Disisi lain, istilah makna, maksud dan informasi ini sering dipertukarkan begitu saja, padahal satu sama lainnya sangatlah berbeda. Makna adalah isi semantis sebuah unsur bahasa, fenomena yang berada di dalam bahasa itu sendiri (internal phenomenon), sementara maksud adalah fenomena yang berada pada pemakai bahasa itu sendiri. Sedangkan informasi adalah sesuatu yang berada di luar bahasa (external phenomenon), yakni sesuatu (obyek) yang dibicarakannya. Apabila makna bersifat linguistik, maka maksud itu bersifat subjektif dan informasi bersifat objektif. Kita mengetahui bahwa makna frase kurang pandai itu antara bodoh tetapi tidak akan tahu apa maksud seseorang apabila dalam satu situasi orang itu berkata, Ah, kau ini kurang pandai rupanya! Dan juga tidak akan dapat menangkap informasi apa yang ia sampaikan jika saja tidak dapat menghubungkan kalimat itu dengan konteks keadannya (Suhendra Yusuf, 1994:104).

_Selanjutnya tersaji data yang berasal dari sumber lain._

Definition hasIntersection (left right : list Z) (begin end_ : Z) : outcome bool :=
  if end_ <=? begin then Ok false else
  r ← testWords
    (λ idx mask s, l ← index left idx; r ← index right idx; Ok (Z.land r (Z.land l mask) =? 0, s))
    (λ idx s, l ← index left idx; r ← index right idx; Ok (Z.land r l =? 0, s))
    begin end_ tt;
  Ok (negb r.1).

Definition isPowerOfTwo (size : Z) : outcome bool := count ← countBits [size] 0 64; Ok (count <=? 1).

(** ** Bytes and hashes *)
Definition reverseByte (byte : Z) : Z :=
  Z.lor (Z.lor (Z.lor (Z.lor (Z.lor (Z.lor (Z.lor
    (Z.shiftl (Z.land byte 1) 7) (Z.shiftl (Z.land byte 2) 5)) (Z.shiftl (Z.land byte 4) 3)) (Z.shiftl (Z.land byte 8) 1))
    (Z.shiftr (Z.land byte 16) 1)) (Z.shiftr (Z.land byte 32) 3)) (Z.shiftr (Z.land byte 64) 5)) (Z.shiftr (Z.land byte 128) 7).

Definition reverseBits (bytes : list Z) (numBytes : Z) : outcome (list Z) :=
  foldM_o (λ bytes i, byte ← index bytes i; Ok (<[Z.to_nat i := uwrap 8 (reverseByte byte)]> bytes)) (seqZ 0 numBytes) bytes.

Definition hashMix (upper lower : Z) : Z :=
  let kMul := 0x9ddfea08eb382d69 in
  let a := uwrap 64 (Z.lxor lower upper * kMul) in
  let a := Z.lxor a (Z.shiftr a 47) in
  let b := uwrap 64 (Z.lxor upper a * kMul) in
  let b := Z.lxor b (Z.shiftr b 47) in
  uwrap 64 (b * kMul).

Definition commutativeHashMix (upper lower : Z) : Z :=
  uwrap 64 (3860031 + uwrap 64 (uwrap 64 (upper + lower) * 2779) + uwrap 64 (uwrap 64 (upper * lower) * 2)).
(* ===== verification/BitUtilWords.v ===== *)
(** * Bitmaps: words, masks and the loops over them

    Every loop over a range of bits visits the words of the range in order,
    each with the mask of the bits that lie in the range. *)
From S2P Require Import Prelude Bits BitUtil.
Local Open Scope Z_scope.

Ltac dlia := Z.to_euclidean_division_equations; lia.

(** ** Words *)
Definition isWord (w : Z) : Prop := 0 ≤ w < 2 ^ 64.

Lemma allSet_ones : allSet = Z.ones 64.
Proof. reflexivity. Qed.

Lemma isWord_intro w : (∀ i, 64 ≤ i → Z.testbit w i = false) → isWord w.
Proof.
  intros H. assert (w = w mod 2 ^ 64) as ->; [|apply Z.mod_pos_bound; lia]. apply Z.bits_inj'. intros i Hi. destruct (Z.lt_ge_cases i 64).
  - by rewrite Z.mod_pow2_bits_low.
  - by rewrite Z.mod_pow2_bits_high, H by lia.
Qed.

Lemma isWord_high w i : isWord w → 64 ≤ i → Z.testbit w i = false.
Proof. intros Hw Hi. by apply (testbit_small w 64). Qed.

Lemma word_ext a b : isWord a → isWord b → (∀ i, 0 ≤ i < 64 → Z.testbit a i = Z.testbit b i) → a = b.
Proof.
  intros Ha Hb H. apply Z.bits_inj'. intros i Hi. destruct (Z.lt_ge_cases i 64); [auto with lia|]. by rewrite !isWord_high by done.
Qed.

Lemma testbit_allSet i : 0 ≤ i → Z.testbit allSet i = (i <? 64).
Proof. intros Hi. rewrite allSet_ones, Z.testbit_ones by lia. by rewrite (proj2 (Z.leb_le 0 i)) by done. Qed.

Lemma testbit_not64 w i : 0 ≤ i < 64 → Z.testbit (not64 w) i = negb (Z.testbit w i).
Proof. intros Hi. unfold not64. rewrite Z.lxor_spec, testbit_allSet, (proj2 (Z.ltb_lt _ _)) by lia. by destruct (Z.testbit w i). Qed.

Lemma isWord_allSet : isWord allSet.
Proof. unfold isWord, allSet. lia. Qed.

Lemma isWord_not64 w : isWord w → isWord (not64 w).
Proof.
  intros Hw. apply isWord_intro. intros i Hi. unfold not64. rewrite Z.lxor_spec, testbit_allSet, (isWord_high w) by (done || lia).
  by rewrite (proj2 (Z.ltb_ge _ _)) by lia.
Qed.

Lemma isWord_land a b : isWord b → isWord (Z.land a b).
Proof. intros Hb. apply isWord_intro. intros i Hi. by rewrite Z.land_spec, (isWord_high b), andb_false_r by done. Qed.

Lemma isWord_lor a b : isWord a → isWord b → isWord (Z.lor a b).
Proof. intros Ha Hb. apply isWord_intro. intros i Hi. by rewrite Z.lor_spec, !isWord_high by done. Qed.

Create HintDb words.
#[export] Hint Resolve isWord_allSet isWord_not64 isWord_land isWord_lor : words.

Lemma elem_of_bitsOf w i : i ∈ bitsOf w ↔ 0 ≤ i < 64 ∧ Z.testbit w i = true.
Proof. unfold bitsOf. rewrite list_elem_of_filter, elem_of_seqZ. intuition lia. Qed.

Lemma bitsOf_land a b : bitsOf (Z.land a b) = filter (λ i, Z.testbit a i = true) (bitsOf b).
Proof.
  unfold bitsOf. rewrite list_filter_filter. apply list_filter_iff. intros i. rewrite Z.land_spec, andb_true_iff. done.
Qed.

Larson (1984: 26) yang membicarakan makna dalam penerjemahan, mengemukakan bahwa untuk melihat bentu dan makna ialah dengan memikirkannya sebagai struktur lahir, yang mencakup struktur leksikal, gramatikal, dan fonologis. Struktur batin yang merupakan makna semantis yang tidak tersusun sama seperti struktur lahir. Struktur lahir berkaitan dengan informasi eksplisit yang memberikan informasi yang diungkapkan secara jelas dengan unsur leksikal dan bentuk gramatikal. Sedangkan unsur batin berkaitan dengan informasi implisit yang tidak memiliki bentuk, tetapi merupakan bagian dari keseluruhan informasi yang dimaksudkan oleh penulis dalam teks bahasa sumber.

Dalam hal ini, seorang penerjemah dihadapkan pada pelbagai masalah. Menurut Savory (dalam Soemarno, 1983) kesulitan dalam penerjamahan dapat bersumber pada jenis dan bahasa yang diterjemahkan. Savory mengkategorikan naskah terjemahan sebagai berikut: 1. Teks yang bersifat informatif, 2. Teks yang berisi cerita, 3. Teks yang bernuansa karya-karya sastra dan 4. Teks yang berisi ilmu pengetahuan dan teknik.